Task goal. Please look for the string "their" below and report every line in which it occurs.

Record set.
(** Without a signature nothing is sent and the executor stays as it is. *)
Lemma watcher_without_signatures evs :
  (forall sd send, BtcSigResult (Some sd) send ∉ evs) ->
  sends (bw_actions (run evs)) = [] /\ bw_exec (run evs) = st.
Proof.
  intros Hno. destruct (run_settled evs) as [Hs _]. unfold settled, sent in Hs.
  destruct (bw_status (run evs)) as [| |[]]; [destruct Hs as [-> ?]|..]; naive_solver.
Qed.

Lemma filled_each sigs i sig : signaturesFilled sigs = true -> sigs !! i = Some sig -> sig <> [].
Proof.
  unfold signaturesFilled. rewrite forallb_forall. intros Hf Hi ->.
  specialize (Hf [] (proj1 (list_elem_of_In _ _) (list_elem_of_lookup_2 _ _ _ Hi))).
  by rewrite bool_decide_true in Hf.
Qed.

(** C9. Whatever the watcher of a transaction receives: it sends at most one
    transaction, and only one that has for every input the non-empty signature received
    for that input and the unsigned outputs.  If the node accepted the transaction, its
    proposals are recorded executed and the watcher returns without error; if the node
    refused it, they are recorded failed, the other relayers are told and the node's error
    is returned; if nothing was sent, the executor is left as it was, and the watcher has
    not returned, or its context or its time ended, or it panicked on a signature for an
    input that does not exist.  Where a failed selection has kept the mutex, the watcher
    waits for ever after the transaction is sent and records nothing. *)
Theorem btc_watchExecution_sound evs :
  settled evs (run evs) /\
  forall t answer, (t, answer) ∈ sends (bw_actions (run evs)) ->
    tx_out t = tx_out tx /\ length (tx_in t) = length (tx_in tx) /\
    forall i inp, tx_in t !! i = Some inp ->
      in_witness inp <> [] /\
      exists send, BtcSigResult (Some {| sg_Id := Z.of_nat i; sg_Signature := in_witness inp |}) send
                   ∈ evs.
Proof.
  destruct (run_settled evs) as [Hs [Hl Hr]]. split; [done|]. intros t answer Ht.
  assert (exists answer, sent evs (run evs) answer) as (answer' & Hsent & Hf & _).
  { unfold settled in Hs. destruct (bw_status (run evs)) as [| |[]].
    - destruct Hs as [Ha _]. rewrite Ha in Ht. by apply not_elem_of_nil in Ht.
    - naive_solver.
    - destruct Hs as [[Ha _]|(_ & (hash & ?) & _)]; [|by eauto]. rewrite Ha in Ht. by apply not_elem_of_nil in Ht.
    - destruct Hs as [[Ha _]|(_ & ? & _)]; [|by eauto]. rewrite Ha in Ht. by apply not_elem_of_nil in Ht.
    - destruct Hs as [Ha _]. rewrite Ha in Ht. by apply not_elem_of_nil in Ht. }
  rewrite Hsent in Ht. apply list_elem_of_singleton in Ht. injection Ht as -> _.
  split; [done|]. split; [simpl; rewrite length_zip_with; lia|].
  intros i inp. simpl. rewrite lookup_zip_with_Some. intros (x & sig & -> & _ & Hsig). simpl.
  assert (sig <> []) by (by eapply filled_each). eauto.
Qed.
End watcher_spec.

(** ** Grouping and sessions *)

Section grouping.

Definition of_resource (id : bytes) (p : BtcTransferProposal) : Prop :=
  bpd_ResourceId (btp_Data p) = id.
#[export] Instance of_resource_dec id p : Decision (of_resource id p).
Proof. unfold of_resource. apply _. Defined.

Lemma propsPerResource_snoc ps p :
  propsPerResource (ps ++ [p])
  = <[bpd_ResourceId (btp_Data p) :=
        default [] (propsPerResource ps !! bpd_ResourceId (btp_Data p)) ++ [p]]>
      (propsPerResource ps).
Proof. unfold propsPerResource. by rewrite fold_left_app. Qed.

(** A group holds the proposals of its resource in their order. *)
Lemma propsPerResource_lookup ps id :
  propsPerResource ps !! id
  = match filter (of_resource id) ps with [] => None | l => Some l end.
Proof.
  induction ps as [|p ps IH] using rev_ind; [done|].
  rewrite propsPerResource_snoc, list.filter_app.
  destruct (decide (bpd_ResourceId (btp_Data p) = id)) as [<-|Hne].
  - rewrite lookup_insert_eq, IH, filter_cons_True by done.
    by destruct (filter (of_resource (bpd_ResourceId (btp_Data p))) ps).
  - rewrite lookup_insert_ne, IH, filter_cons_False, filter_nil, app_nil_r by done. done.
Qed.
End grouping.

Section sessions.
Context {Address : Type} `{BL : BtcLib Address}.
Context (CalcTaprootSignatureHash : MsgTx -> list ((bytes * Z) * TxOut) -> nat -> res bytes).

Lemma signing_processes_spec NewSigning tx prevOuts tweak messageID i ins procs :
  signing_processes CalcTaprootSignatureHash NewSigning tx prevOuts tweak messageID i ins = Ok procs ->
  sp_id <$> procs = seq i (length ins) /\
  Forall (fun p => CalcTaprootSignatureHash tx prevOuts (sp_id p) = Ok (sp_msg p) /\
                   sp_sessionID p = hex_encode (sp_msg p)) procs.
Proof.
  revert i procs. induction ins as [|inp ins IH]; intros i procs E; simpl in E.
  { simplify_eq. by split. }
  invert_ok. simplify_eq. rename select (signing_processes _ _ _ _ _ _ _ _ = _) into Hrest.
  destruct (IH _ _ Hrest) as [Hi Hf]. split.
  - rewrite fmap_cons, Hi. done.
  - by constructor.
Qed.

(** The session named in the failure message of a watcher is none of the sessions
    the inputs are signed in: one holds a dash, the others are hexadecimal. *)
Lemma fail_session_unknown env props resource messageID e :
  executeResourceProps CalcTaprootSignatureHash env props resource messageID = Ok e ->
  Forall (fun p => sp_sessionID p <> re_sessionID e) (re_processes e).
Proof.
  unfold executeResourceProps. intros E. invert_ok. destruct x as [tx us]. invert_ok. simplify_eq.
  rename select (signing_processes _ _ _ _ _ _ _ _ = _) into Hp. apply signing_processes_spec in Hp as [_ Hf]. eapply list.Forall_impl; [exact Hf|].
  intros p [_ ->] Heq. pose proof (hex_encode_lacks_dash (sp_msg p)) as Hl. simpl in Heq.
  rewrite Heq, !lacks_app in Hl. apply andb_prop in Hl as [_ Hl]. by apply andb_prop in Hl as [Hl _].
Qed.

(** Execution of a batch of proposals: the goroutines that are started
    partition the selected proposals by resource, each resource getting its
    proposals in their order; a resource's transaction has one signing process for
    each input, over that input's signature hash. *)
Theorem btc_Execute_groups {S} `{PropStorer S} envs resources ps (st st' : exec_state S) tasks :
  btc_Execute CalcTaprootSignatureHash envs resources ps st
    = Some (Ok tasks, st') ->
  exists props, proposalsForExecution ps st = Some (Ok props, st') /\
    length tasks = length (map_to_list (propsPerResource props)) /\
    (forall p, p ∈ props -> exists l, propsPerResource props !! bpd_ResourceId (btp_Data p) = Some l
                                      /\ p ∈ l) /\
    (forall id l, propsPerResource props !! id = Some l -> l = filter (of_resource id) props) /\
    (forall e, Ok e ∈ tasks ->
       exists id, propsPerResource props !! id = Some (re_proposals e) /\
                  sp_id <$> re_processes e = seq 0 (length (tx_in (re_tx e)))).
Proof.
  unfold btc_Execute. destruct ps as [|first ps]; [done|]. intros E.
  destruct (proposalsForExecution _ st) as [[[props| |] st1]|]; simplify_eq.
  exists props. split_and!; [done|by rewrite length_fmap|..].
  - intros p Hp. rewrite propsPerResource_lookup.
    assert (p ∈ filter (of_resource (bpd_ResourceId (btp_Data p))) props) as Hin
      by (by apply list_elem_of_filter).
    destruct (filter _ props); [by apply not_elem_of_nil in Hin|by eexists].
  - intros id l. rewrite propsPerResource_lookup. by destruct (filter _ props); intros [= <-].
  - intros e ([id l] & He & Hin)%list_elem_of_fmap. apply elem_of_map_to_list in Hin.
    destruct (resources !! id) as [resource|]; [|done]. unfold executeResourceProps in He.
    symmetry in He. invert_ok. destruct x as [tx us]. invert_ok. simplify_eq/=.
    exists id. split; [done|].
    rename select (signing_processes _ _ _ _ _ _ _ _ = _) into Hp. by apply signing_processes_spec in Hp as [Hi _].
Qed.
End sessions.

(** ** A concrete run *)

Module BtcExecutorExample.
Import MapDB BtcTxExample.

Definition prop (nonce : Z) : Proposal :=
  NewProposal 1 3 (BtcPropData (btp_Data (transfer 100000 nonce))) "1-3-8-9" TransferProposalType.

(** Nonce 1 is executed, nonce 2 failed before, nonce 4 is new and listed twice. *)
Definition db : gmap bytes bytes :=
  snd (StorePropStatus 1 3 2 FailedProp (snd (StorePropStatus 1 3 1 ExecutedProp ∅))).
Definition st0 : exec_state (gmap bytes bytes) := {| es_store := db; es_locked := false |}.
Definition batch : list Proposal := [prop 1; prop 2; prop 4; prop 4].

Definition selected : list BtcTransferProposal := [transfer 100000 2; transfer 100000 4].
Definition st1 : exec_state (gmap bytes bytes) :=
  match proposalsForExecution batch st0 with Some (_, st) => st | None => st0 end.

Lemma batch_wf : Forall wf_prop batch.
Proof. repeat constructor; (eexists; split; [reflexivity|]); repeat split; simpl; lia. Qed.

(** A database whose reads fail. *)
Definition broken : KeyValueStore unit :=
  {| GetByKey _ _ := GetError "closed"; SetByKey _ _ _ := (Some "closed", tt) |}.

Definition unsigned : MsgTx :=
  {| tx_in := [{| in_hash := []; in_index := 0; in_witness := [] |};
               {| in_hash := []; in_index := 1; in_witness := [] |}];
     tx_out := [{| out_value := 5; out_script := [] |}] |}.

Definition accept : MsgTx -> node_answer := fun _ => Accepted [].
Definition sigs : list btc_event :=
  [BtcSigResult (Some {| sg_Id := 1; sg_Signature := be_fixed 1 7 |}) accept;
   BtcSigResult None accept;
   BtcSigResult (Some {| sg_Id := 0; sg_Signature := be_fixed 1 9 |}) accept].

Definition hash_input : MsgTx -> list ((bytes * Z) * TxOut) -> nat -> res bytes :=
  fun _ _ i => Ok (be_fixed 32 (Z.of_nat i)).

Definition env (us : list Utxo) (_ : bytes) : resource_env string :=
  {| env_fee _ := economy; env_utxos _ := Ok us; env_NewSigning _ := Ok tt |}.
End BtcExecutorExample.

Import MapDB BtcTxExample BtcExecutorExample.

Lemma proposalsForExecution_once_witness :
  proposalsForExecution batch st0 = Some (Ok selected, st1) /\
  selection (es_store st0) (es_store st1) selected.
Proof.
  assert (fst <$> proposalsForExecution batch st0 = Some (Ok selected)) as Ef
    by (vm_compute; reflexivity).
  assert (proposalsForExecution batch st0 = Some (Ok selected, st1)) as E.
  { unfold st1. destruct (proposalsForExecution batch st0) as [[r st]|]; [|discriminate].
    injection Ef as ->. reflexivity. }
  split; [exact E|].
  exact (proj1 (proposalsForExecution_once batch st0 selected st1 batch_wf E)).
Defined.

(** A selection fails on a broken database; the selection and the recording after it
    wait. *)
Lemma proposalsForExecution_mutex_witness :
  let st := {| es_store := tt; es_locked := false |} in
  let cs := [StoreStatus selected FailedProp; SelectProps batch; SelectProps []; StoreStatus selected ExecutedProp] in
  (mutex_calls (PS := @PropStore_PropStorer _ broken) cs st).1 = [Returns true; Returns false; Waits; Waits] /\
  ((mutex_calls (PS := @PropStore_PropStorer _ broken) cs st).1 = replicate 4 (Returns true) /\
   es_locked (mutex_calls (PS := @PropStore_PropStorer _ broken) cs st).2 = false \/
   es_locked (mutex_calls (PS := @PropStore_PropStorer _ broken) cs st).2 = true).
Proof.
  intros st cs. split; [reflexivity|].
  destruct (proposalsForExecution_mutex (PS := @PropStore_PropStorer _ broken) cs st eq_refl)
    as [Hl|(l & ps & later & st1 & _ & _ & _ & E & Hlk)].
  - left. exact Hl.
  - right. rewrite E. exact Hlk.
Defined.

Lemma btc_watchExecution_sound_witness :
  let w := run_events (btc_watchExecution unsigned selected "1-3-8-9-00")
             (btc_watch_start unsigned st1) sigs in
  bw_status w = BtcReturned (Ok tt) /\
  in_witness <$> ((fst <$> sends (bw_actions w)) ≫= tx_in) = [be_fixed 1 9; be_fixed 1 7] /\
  settled unsigned selected "1-3-8-9-00" st1 sigs w.
Proof.
  intros w. split; [vm_compute; reflexivity|]. split; [vm_compute; reflexivity|].
  apply (btc_watchExecution_sound unsigned selected "1-3-8-9-00" st1 sigs).
Defined.

Lemma btc_Execute_groups_witness :
  exists tasks, btc_Execute hash_input (env enough) {[be_fixed 32 1 := resource]}
                  batch st0 = Some (Ok tasks, st1) /\
    exists props, proposalsForExecution batch st0 = Some (Ok props, st1) /\
      length tasks = length (map_to_list (propsPerResource props)).
Proof.
  assert (match btc_Execute hash_input (env enough) {[be_fixed 32 1 := resource]}
                  batch st0 with Some (Ok [Ok _], _) => true | _ => false end = true) as Hok
    by (vm_compute; reflexivity).
  destruct (btc_Execute hash_input (env enough) {[be_fixed 32 1 := resource]} batch st0)
    as [[[tasks| |] st]|] eqn:E; [|discriminate..].
  destruct (btc_Execute_groups hash_input (env enough) {[be_fixed 32 1 := resource]}
              batch st0 st tasks E) as (props & Ep & Hl & _).
  exists tasks. assert (st1 = st) as -> by (unfold st1; rewrite Ep; reflexivity).
  split; [reflexivity|]. exists props. exact (conj Ep Hl).
Defined.
(** When the queries and the key share are answered, execution on a substrate
    chain signs every proposal it is given, in order, in a session named after the first one: proposals the pallet reports as
    executed are signed and submitted again, also when all of them are. *)
Theorem sub_Execute_signs_all ps tps :
  ps <> [] ->
  Forall2 (fun p tp => to_transfer_proposal p = Ok tp /\ is_ok (IsExecuted tp) = true) ps tps ->
  is_ok (Hash tps) = true -> is_ok NewSigning = true ->
  exists s first h, sub_Execute IsExecuted Hash NewSigning ps = Ok (Some s) /\
    b_proposals (s_batch s) = tps /\ head tps = Some first /\ s_sessionID s = tp_MessageID first /\
    Hash tps = Ok h /\ s_msg s = be_val h.
Proof.
  intros Hne Hf Hh Hn. destruct (sub_collect_all ps tps [] ps Hf) as [new E].
  unfold sub_Execute. rewrite E. simpl.
  destruct Hf as [|p tp ps tps Hp Hf]; [done|]. simpl.
  destruct (Hash (tp :: tps)) as [h| |] eqn:Eh; [|done..]. simpl. destruct NewSigning; [|done..]. simpl.
  by eexists _, tp, h.
Qed.
End executed.

(** ** The watcher *)

Section watcher.
Context `{LP : LeftPad}.
Context (proposals : list TransferProposal) (sessionID : string).

Abbreviation run := (run_events (sub_watchExecution proposals sessionID) watch_start).

Definition executions (acts : list watch_action) : list bytes :=
  omap (fun a => match a with ActExecuted h => Some h | _ => None end) acts.

Definition once (w : watcher) : Prop :=
  executions (w_actions w) = [] \/
  (exists h, executions (w_actions w) = [h] /\ is_Some (w_result w)).

Lemma executions_app a b : executions (a ++ b) = executions a ++ executions b.
Proof. apply omap_app. Qed.

Lemma once_step w ev : once w -> once (sub_watchExecution proposals sessionID w ev).
Proof.
  intros Ho. unfold sub_watchExecution. destruct (w_result w) as [r|] eqn:Er; [done|].
  assert (executions (w_actions w) = []) as He.
  { destruct Ho as [He|(h & _ & Hs)]; [done|]. rewrite Er in Hs. by destruct Hs. }
  unfold once. destruct ev as [[sd|] execute track|query| |].
  - destruct (sub_executeProposal execute proposals sd); simpl; rewrite !executions_app, He; simpl;
      eauto.
  - simpl. rewrite executions_app, He. by left.
  - case_match; simpl; rewrite ?executions_app, ?He; by left.
  - simpl. rewrite executions_app, He. by left.
  - simpl. rewrite executions_app, He. by left.
Qed.

(** The watcher of a substrate execution submits at most one extrinsic,
    whatever it receives, and once it has submitted one it stops with the outcome
    of tracking it. *)
Theorem sub_watchExecution_once evs :
  (executions (w_actions (run evs)) = [] \/
   exists h, executions (w_actions (run evs)) = [h] /\ is_Some (w_result (run evs))) /\
  (forall sd execute track hash rest,
     w_result (run evs) = None ->
     execute proposals (batch_signature sd) = Ok hash ->
     w_result (run (evs ++ SubSigResult (Some sd) execute track :: rest)) = Some (track hash)).
Proof.
  split.
  - apply (run_events_invariant _ once); [intros; by apply once_step|by left].
  - intros sd execute track hash rest Hr He. rewrite run_events_app. simpl.
    unfold sub_watchExecution at 2. rewrite Hr. unfold sub_executeProposal. rewrite He.
    generalize (return_with (act (act (run evs) [ActCancelExecution]) [ActExecuted hash]) (track hash))
      as w, (eq_refl : w_result (return_with (act (act (run evs) [ActCancelExecution])
                                               [ActExecuted hash]) (track hash)) = Some (track hash)).
    intros w Hw. apply (run_events_invariant _ (fun w => w_result w = Some (track hash))); [|done].
    intros w' e Hw'. unfold sub_watchExecution. by rewrite Hw'.
Qed.
End watcher.
(* ===== verification/Comm.v ===== *)
(** * Communication ([comm], [comm/p2p])

    Message types, subscription identifiers, the subscription and stream
    managers, the framing of messages on a stream, broadcasting and the health
    check.  libp2p is not part of the repository; peers and channels are
    abstract. *)

From Stdlib Require Import Ascii.
From S2P Require Import Prelude GoBytes GoStrings GoParse GoBase64 GoJson.

#[local] Open Scope string_scope.
#[local] Open Scope list_scope.
#[local] Open Scope Z_scope.

(** ** Message types: a [uint8] with named constants *)

Abbreviation MessageType := Z.
Definition TssKeyGenMsg : MessageType := 0.
Definition TssKeySignMsg : MessageType := 1.
Definition TssInitiateMsg : MessageType := 2.
Definition TssStartMsg : MessageType := 3.
Definition TssFailMsg : MessageType := 4.
Definition TssReadyMsg : MessageType := 5.
Definition TssReshareMsg : MessageType := 6.
Definition CoordinatorElectionMsg : MessageType := 7.
Definition CoordinatorAliveMsg : MessageType := 8.
Definition CoordinatorLeaveMsg : MessageType := 9.
Definition CoordinatorSelectMsg : MessageType := 10.
Definition CoordinatorPingMsg : MessageType := 11.
Definition CoordinatorPingResponseMsg : MessageType := 12.
Definition Unknown : MessageType := 13.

Your solution.
(** A group holds the proposals of its resource in their order. *)
    proposals in their order; a resource's transaction has one signing process for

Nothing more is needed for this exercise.